[Recorded data]
(** * HotelJT: reservation lifecycle, availability check and period report

    A shallow embedding of [app.py] (Flask + SQLAlchemy + SQLite, one file).

    Conventions of the embedding.
    - A [datetime.date] is its proleptic Gregorian ordinal ([date.toordinal()]),
      an integer: comparison of dates is comparison of ordinals and
      [(d2 - d1).days] is the difference of ordinals.
    - A [Numeric(10, 2)] amount is an integer number of cents.
    - The database is a record of three tables; a table is the list of its
      rows in rowid order, which is the order in which SQLite scans a table
      when a query has no [ORDER BY].
    - A route returns the new database together with what the client gets:
      a redirect carrying a flash message, a 404, or a 500 when the handler
      raises. A handler that raises commits nothing. *)

From Stdlib Require Import ZArith List String Ascii Bool Lia QArith DecimalString.
Import ListNotations.
Open Scope Z_scope.

Definition date := Z.

(** ** Models *)

Module Room.
Record t := mk {
  id : Z;
  number : string;
  room_type : string;
  rate : Z   (* cents *)
}.
End Room.

Module Guest.
Record t := mk {
  id : Z;
  name : string;
  document : option string;
  phone : option string;
  email : option string
}.
End Guest.

(** The [status] column holds one of four strings; they are the constructors. *)
Inductive Status := reservado | checkin | checkout | cancelado.

Definition Status_eqb (a b : Status) : bool :=
  match a, b with
  | reservado, reservado | checkin, checkin
  | checkout, checkout | cancelado, cancelado => true
  | _, _ => false
  end.

(** [Booking.status.in_([...])] and [b.status in (...)]. *)
Definition status_in (l : list Status) (s : Status) : bool :=
  existsb (Status_eqb s) l.

Module Booking.
Record t := mk {
  id : Z;
  room_id : Z;
  guest_id : Z;
  check_in : date;
  check_out : date;
  status : Status;
  notes : option string;
  total_amount : Z;   (* cents *)
  created_at : Z
}.

(** [max((self.check_out - self.check_in).days, 1)] *)
Definition nights (b : t) : Z := Z.max (check_out b - check_in b) 1.

Definition set_status (b : t) (s : Status) : t :=
  mk (id b) (room_id b) (guest_id b) (check_in b) (check_out b) s
     (notes b) (total_amount b) (created_at b).

Definition set_check_out (b : t) (d : date) : t :=
  mk (id b) (room_id b) (guest_id b) (check_in b) d (status b)
     (notes b) (total_amount b) (created_at b).

Definition set_total_amount (b : t) (a : Z) : t :=
  mk (id b) (room_id b) (guest_id b) (check_in b) (check_out b) (status b)
     (notes b) a (created_at b).

Definition set_id (b : t) (i : Z) : t :=
  mk i (room_id b) (guest_id b) (check_in b) (check_out b) (status b)
     (notes b) (total_amount b) (created_at b).
End Booking.

(** ** The database and the session *)

Record DB := mkDB {
  rooms : list Room.t;
  guests : list Guest.t;
  bookings : list Booking.t
}.

Definition get_room (s : DB) (i : Z) : option Room.t :=
  find (fun r => Room.id r =? i) (rooms s).

Definition get_guest (s : DB) (i : Z) : option Guest.t :=
  find (fun g => Guest.id g =? i) (guests s).

(** [Booking.query.get_or_404(booking_id)]; [None] is the 404. *)
Definition get_booking (s : DB) (i : Z) : option Booking.t :=
  find (fun b => Booking.id b =? i) (bookings s).

(** [query.filter(...).first()]: the first row, in scan order, that passes. *)
Definition first {A} (l : list A) : option A := hd_error l.

(** An [INTEGER PRIMARY KEY] gets the largest rowid plus one. *)
Definition next_id (s : DB) : Z :=
  1 + fold_right Z.max 0 (map Booking.id (bookings s)).

(** [db.session.add(b); db.session.commit()] for a new object. *)
Definition db_add (s : DB) (b : Booking.t) : DB :=
  mkDB (rooms s) (guests s) (bookings s ++ [Booking.set_id b (next_id s)]).

(** [db.session.commit()] after the attributes of the loaded row [b] were
    assigned: the row with [b]'s primary key is rewritten. *)
Definition db_update (s : DB) (b : Booking.t) : DB :=
  mkDB (rooms s) (guests s)
       (map (fun x => if Booking.id x =? Booking.id b then b else x) (bookings s)).

(** State of a mapped object with respect to the session.
    [Booking(...)] builds a transient object; [get_or_404] and [first()]
    return persistent ones. *)
Inductive ObjState := transient | persistent.

(** The relationship attribute [b.room] ([db.relationship(Room)], lazy).
    On a persistent object the first access loads the [Room] whose primary key
    is the current [room_id] (pending changes are flushed first). On a
    transient object the ORM emits no load (relationship loading needs a
    session and a row identity): the attribute was never assigned and reads as
    [None], whatever [room_id] holds. *)
Definition Booking_room (s : DB) (st : ObjState) (b : Booking.t) : option Room.t :=
  match st with
  | transient => None
  | persistent => get_room s (Booking.room_id b)
  end.

(** [conflict.guest]: [conflict] always comes from a query. *)
Definition Booking_guest (s : DB) (b : Booking.t) : option Guest.t :=
  get_guest s (Booking.guest_id b).

(** [(self.room.rate or Decimal("0.00")) * self.nights()].
    [None] is the [AttributeError] of [self.room.rate] when [self.room] is
    [None]. *)
Definition compute_amount (s : DB) (st : ObjState) (b : Booking.t) : option Z :=
  match Booking_room s st b with
  | None => None
  | Some r =>
      Some ((if Room.rate r =? 0 then 0 else Room.rate r) * Booking.nights b)
  end.

(** Seed of the bootstrap: 22 rooms, ids 1..22, numbers 101..122. *)
Definition str (n : Z) : string :=
  DecimalString.NilEmpty.string_of_uint (N.to_uint (Z.to_N n)).

Definition seed_room (n : Z) : Room.t :=
  let i := n - 100 in
  if n <? 106 then Room.mk i (str n) "Single"%string 11000
  else if n <? 116 then Room.mk i (str n) "Duplo"%string 20000
  else if n <? 121 then Room.mk i (str n) "Triplo"%string 29000
  else Room.mk i (str n) "Quadruplo"%string 36000.

Definition seed_rooms : list Room.t :=
  map (fun k => seed_room (Z.of_nat k)) (seq 101 22).

(** ** Replies *)

Inductive Flash :=
| InvalidDateRange                 (* "Data de check-out deve ser apos check-in" *)
| RoomUnavailable (guest_name : string)
                                   (* "Conflito: quarto ja reservado/ocupado por ..." *)
| InvalidTransition                (* "Operacao invalida. ..." *)
| BookingCreated                   (* "Reserva criada." *)
| BookingUpdated                   (* "Reserva atualizada." *)
| CheckinDone                      (* "Check-in realizado." *)
| CheckoutDone                     (* "Check-out realizado." *)
| BookingCancelled                 (* "Reserva cancelada." *)
| ReportInvalidRange               (* "Data final deve ser maior que data inicial" *)
| ReportInvalidDates.              (* "Datas invalidas" *)

Inductive Reply :=
| Redirect (f : Flash)
| Abort404
| Abort500.          (* the handler raised *)

(** ** Booking routes (POST bodies already decoded by [int] and [strptime]) *)

Record BookingForm := mkForm {
  f_room_id : Z;
  f_guest_id : Z;
  f_check_in : date;
  f_check_out : date;
  f_notes : option string
}.

Definition active : list Status := [reservado; checkin].

(** The four filters of the conflict query of [new_booking]. *)
Definition conflicts_with (f : BookingForm) (x : Booking.t) : bool :=
  (Booking.room_id x =? f_room_id f)
  && status_in active (Booking.status x)
  && (Booking.check_in x <? f_check_out f)
  && (Booking.check_out x >? f_check_in f).

Definition new_booking (now : Z) (s : DB) (f : BookingForm) : DB * Reply :=
  if f_check_out f <=? f_check_in f then (s, Redirect InvalidDateRange)
  else
    match first (filter (conflicts_with f) (bookings s)) with
    | Some conflict =>
        match Booking_guest s conflict with
        | Some g => (s, Redirect (RoomUnavailable (Guest.name g)))
        | None => (s, Abort500)
        end
    | None =>
        let b := Booking.mk 0 (f_room_id f) (f_guest_id f) (f_check_in f)
                            (f_check_out f) reservado (f_notes f) 0 now in
        match compute_amount s transient b with
        | None => (s, Abort500)
        | Some a =>
            (db_add s (Booking.set_total_amount b a), Redirect BookingCreated)
        end
    end.

Definition booking_edit (s : DB) (booking_id : Z) (f : BookingForm) : DB * Reply :=
  match get_booking s booking_id with
  | None => (s, Abort404)
  | Some b =>
      if f_check_out f <=? f_check_in f then (s, Redirect InvalidDateRange)
      else
        match first (filter (fun x => negb (Booking.id x =? booking_id)
                                      && conflicts_with f x) (bookings s)) with
        | Some conflict =>
            match Booking_guest s conflict with
            | Some g => (s, Redirect (RoomUnavailable (Guest.name g)))
            | None => (s, Abort500)
            end
        | None =>
            let b1 := Booking.mk (Booking.id b) (f_room_id f) (f_guest_id f)
                                 (f_check_in f) (f_check_out f) (Booking.status b)
                                 (f_notes f) (Booking.total_amount b)
                                 (Booking.created_at b) in
            match compute_amount s persistent b1 with
            | None => (s, Abort500)
            | Some a =>
                (db_update s (Booking.set_total_amount b1 a), Redirect BookingUpdated)
            end
        end
  end.

Definition booking_checkin (s : DB) (booking_id : Z) : DB * Reply :=
  match get_booking s booking_id with
  | None => (s, Abort404)
  | Some b =>
      if negb (Status_eqb (Booking.status b) reservado)
      then (s, Redirect InvalidTransition)
      else (db_update s (Booking.set_status b checkin), Redirect CheckinDone)
  end.

Definition booking_checkout (today : date) (s : DB) (booking_id : Z) : DB * Reply :=
  match get_booking s booking_id with
  | None => (s, Abort404)
  | Some b =>
      if negb (Status_eqb (Booking.status b) checkin)
      then (s, Redirect InvalidTransition)
      else
        let b1 := Booking.set_check_out b today in
        match compute_amount s persistent b1 with
        | None => (s, Abort500)
        | Some a =>
            (db_update s (Booking.set_status (Booking.set_total_amount b1 a) checkout),
             Redirect CheckoutDone)
        end
  end.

EXERCISE DIRECTIONS:
Only one stretch of the records above is wanted: the lines between the one holding "assigned: the row" and the one holding "transient object the", inclusive, reproduced exactly.

RESULT:
    assigned: the row with [b]'s primary key is rewritten. *)
Definition db_update (s : DB) (b : Booking.t) : DB :=
  mkDB (rooms s) (guests s)
       (map (fun x => if Booking.id x =? Booking.id b then b else x) (bookings s)).

(** State of a mapped object with respect to the session.
    [Booking(...)] builds a transient object; [get_or_404] and [first()]
    return persistent ones. *)
Inductive ObjState := transient | persistent.

(** The relationship attribute [b.room] ([db.relationship(Room)], lazy).
    On a persistent object the first access loads the [Room] whose primary key
    is the current [room_id] (pending changes are flushed first). On a
    transient object the ORM emits no load (relationship loading needs a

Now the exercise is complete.